(* ===== verification/L10nFlist.v ===== *)
(** * The pool of message catalog files: l10nflist.c

    [_nl_make_l10nflist] looks up, or creates, the entry for a locale dependent
    file, and links a new entry to the entries it inherits from: the same file
    name with parts of the locale name dropped, in each directory of the list.
    A directory list is an argz vector: the bytes of NUL-terminated strings, one
    after the other.  An entry is identified by a number, in the order of
    allocation; [mal k size] tells whether the [k]-th malloc, of [size] bytes,
    succeeds. *)

From S2P Require Import Prelude LocaleName.

Open Scope Z_scope.

Definition PATH_SEPARATOR : Z := chr ":".
Definition ISSLASH (c : Z) : bool := c =? chr "/".
Definition IS_ABSOLUTE_PATH (p : cstr) : bool := ISSLASH (cur p).

(** ** argz vectors *)

Definition strlen (s : list Z) : nat := scan_until never s.

Fixpoint argz_count_loop (fuel : nat) (argz : list Z) (count : Z) : Z :=
  match fuel, argz with
  | S fuel, _ :: _ => argz_count_loop fuel (drop (S (strlen argz)) argz) (count + 1)
  | _, _ => count
  end.
Definition argz_count (argz : list Z) : Z := argz_count_loop (length argz) argz 0.

Fixpoint argz_stringify_loop (fuel : nat) (argz : list Z) (sep : Z) : list Z :=
  match fuel, argz with
  | S fuel, _ :: _ =>
      let part_len := strlen argz in
      let rest := drop (S part_len) argz in
      if Nat.ltb 0 (length rest)
      then take part_len argz ++ sep :: argz_stringify_loop fuel rest sep
      else argz
  | _, _ => argz
  end.
Definition argz_stringify (argz : list Z) (sep : Z) : list Z :=
  argz_stringify_loop (length argz) argz sep.

(** The entry after [entry], an offset into the vector. *)
Definition argz_next (argz : list Z) (entry : option nat) : option nat :=
  match entry with
  | Some e =>
      let e := if Nat.ltb e (length argz) then (e + strlen (drop e argz) + 1)%nat else e in
      if Nat.leb (length argz) e then None else Some e
  | None => if Nat.ltb 0 (length argz) then Some 0%nat else None
  end.

(** ** pop *)

Definition pop (x : Z) : Z :=
  let x := Z.shiftr (Z.land x (Z.lnot 0x5555)) 1 + Z.land x 0x5555 in
  let x := Z.shiftr (Z.land x (Z.lnot 0x3333)) 2 + Z.land x 0x3333 in
  let x := Z.land (Z.shiftr x 4 + x) 0x0f0f in
  let x := Z.land (Z.shiftr x 8 + x) 0xff in
  x.

(** ** The pool *)

(** [struct loaded_l10nfile]; [room] is the number of elements of
    [successor[]] there is memory for. *)
Record l10nfile := L10nfile {
  file_id : nat;
  filename : cstr;
  decided : bool;
  room : Z
}.

(** [*l10nfile_list], and the elements stored into the [successor] arrays. *)
Record pool := Pool {
  files : list l10nfile;
  successor : gmap nat (list (option nat));
  next_id : nat;
  n_allocs : nat
}.

(** The parts of the file name that stay the same over the recursion. *)
Record names := Names {
  nm_language : cstr;
  nm_territory : cstr;
  nm_codeset : cstr;
  nm_normalized_codeset : cstr;
  nm_modifier : cstr;
  nm_filename : cstr
}.

Definition has (mask bit : Z) : bool := negb (Z.land mask bit =? 0).

Definition sizeof_loaded_l10nfile : Z := 40.
Definition sizeof_pointer : Z := 8.

Definition abs_filename_size (nm : names) (dirlist : list Z) (mask : Z) : Z :=
  let len (s : cstr) := Z.of_nat (length s) in
  len dirlist + len (nm_language nm)
  + (if has mask XPG_TERRITORY then len (nm_territory nm) + 1 else 0)
  + (if has mask XPG_CODESET then len (nm_codeset nm) + 1 else 0)
  + (if has mask XPG_NORM_CODESET then len (nm_normalized_codeset nm) + 1 else 0)
  + (if has mask XPG_MODIFIER then len (nm_modifier nm) + 1 else 0)
  + 1 + len (nm_filename nm) + 1.

(** The bytes written to [abs_filename] before its NUL. *)
Definition abs_filename (nm : names) (dirlist : list Z) (mask : Z) : cstr :=
  (if Nat.ltb 0 (length dirlist)
   then take (length dirlist - 1) (argz_stringify dirlist PATH_SEPARATOR) ++ [chr "/"] else [])
  ++ nm_language nm
  ++ (if has mask XPG_TERRITORY then chr "_" :: nm_territory nm else [])
  ++ (if has mask XPG_CODESET then chr "." :: nm_codeset nm else [])
  ++ (if has mask XPG_NORM_CODESET then chr "." :: nm_normalized_codeset nm else [])
  ++ (if has mask XPG_MODIFIER then chr "@" :: nm_modifier nm else [])
  ++ chr "/" :: nm_filename nm.

(** The search of the list: the entry, if it is there, or the elements before
    and after [*lastp].  (Every entry has a file name: only this file creates
    entries, and no code stores a null [filename].) *)
Inductive search_result :=
| Found (f : l10nfile)
| NotFound (before after : list l10nfile).

Fixpoint search (l : list l10nfile) (name : cstr) : search_result :=
  match l with
  | [] => NotFound [] []
  | f :: l' =>
      let compare := strcmp (filename f) name in
      if compare =? 0 then Found f
      else if compare <? 0 then NotFound [] l
      else match search l' name with
           | Found g => Found g
           | NotFound before after => NotFound (f :: before) after
           end
  end.

Section Make.
Context (mal : nat -> Z -> bool) (nm : names).

(** [retval->successor[entries++] = r] *)
Definition push_successor (p : pool) (retval : nat) (r : option nat) : pool :=
  Pool (files p) (<[retval := default [] (successor p !! retval) ++ [r]]> (successor p))
    (next_id p) (n_allocs p).

Definition did_alloc (p : pool) : pool := Pool (files p) (successor p) (next_id p) (S (n_allocs p)).

(** The loops that fill [successor]; [rec dirlist mask] is the recursive call,
    [None] where it runs out of fuel. *)
Section Loops.
Context (rec : list Z -> Z -> pool -> option (option nat * pool)).
Context (dirlist : list Z) (retval : nat).

(** [while ((dir = __argz_next (dirlist, dirlist_len, dir)) != NULL)] *)
Fixpoint dir_loop (fuel : nat) (dir : option nat) (cnt : Z) (p : pool) : option pool :=
  match fuel with
  | O => None
  | S fuel =>
      match argz_next dirlist dir with
      | None => Some p
      | Some d =>
          '(r, p) ← rec (take (S (strlen (drop d dirlist))) (drop d dirlist)) cnt p;
          dir_loop fuel (Some d) cnt (push_successor p retval r)
      end
  end.

(** [for (cnt = ...; cnt >= 0; --cnt)] from [cnt = k - 1] on. *)
Fixpoint mask_loop (mask : Z) (dirlist_count : Z) (k : nat) (p : pool) : option pool :=
  match k with
  | O => Some p
  | S k =>
      let cnt := Z.of_nat k in
      p ← (if (Z.land cnt (Z.lnot mask) =? 0)
              && negb (has cnt XPG_CODESET && has cnt XPG_NORM_CODESET) then
             if 1 <? dirlist_count then dir_loop (S (length dirlist)) None cnt p
             else '(r, p) ← rec dirlist cnt p; Some (push_successor p retval r)
           else Some p);
      mask_loop mask dirlist_count k p
  end.
End Loops.

Fixpoint _nl_make_l10nflist (fuel : nat) (do_allocate : bool) (dirlist : list Z) (mask : Z) (p : pool)
    : option (option nat * pool) :=
  match fuel with
  | O => None
  | S fuel =>
      let dirlist := if IS_ABSOLUTE_PATH (nm_language nm) then [] else dirlist in
      if negb (mal (n_allocs p) (abs_filename_size nm dirlist mask)) then Some (None, did_alloc p)
      else
        let p := did_alloc p in
        match search (files p) (abs_filename nm dirlist mask) with
        | Found f => Some (Some (file_id f), p)
        | NotFound before after =>
            if negb do_allocate then Some (None, p)
            else
              let dirlist_count := if Nat.ltb 0 (length dirlist) then argz_count dirlist else 1 in
              let slots := Z.shiftl dirlist_count (pop mask) + (if 1 <? dirlist_count then 1 else 0) in
              if negb (mal (n_allocs p) (sizeof_loaded_l10nfile + slots * sizeof_pointer))
              then Some (None, did_alloc p)
              else
                let retval := next_id p in
                let f := L10nfile retval (abs_filename nm dirlist mask)
                  ((1 <? dirlist_count) || (has mask XPG_CODESET && has mask XPG_NORM_CODESET))
                  (slots + 1) in
                let p := Pool (before ++ f :: after) (<[retval := []]> (successor p))
                           (S retval) (S (n_allocs p)) in
                p ← mask_loop (_nl_make_l10nflist fuel true) dirlist retval mask dirlist_count
                      (Z.to_nat (if 1 <? dirlist_count then mask + 1 else mask)) p;
                Some (Some retval, p)
        end
  end.
End Make.

Definition empty_pool : pool := Pool [] ∅ 0 0.

Example make_ex :
  match _nl_make_l10nflist (fun _ _ => true)
          (Names (cs "de") (cs "AT") [] [] [] (cs "LC_MESSAGES/a.mo")) 18 true
          (cs "/l" ++ [0]) XPG_TERRITORY empty_pool with
  | Some (r, p) => (r, filename <$> files p, successor p !! 0%nat)
  | None => (None, [], None)
  end = (Some 0%nat, [cs "/l/de_AT/LC_MESSAGES/a.mo"; cs "/l/de/LC_MESSAGES/a.mo"],
         Some [Some 1%nat]).
Proof. vm_compute. reflexivity. Qed.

○ ○ ○

◆ EXERCISE: Copy out all lines of the material above in which "that" occurs.

◆ PROBLEM SOLUTION:
(** The parts of the file name that stay the same over the recursion. *)
(** The loops that fill [successor]; [rec dirlist mask] is the recursive call,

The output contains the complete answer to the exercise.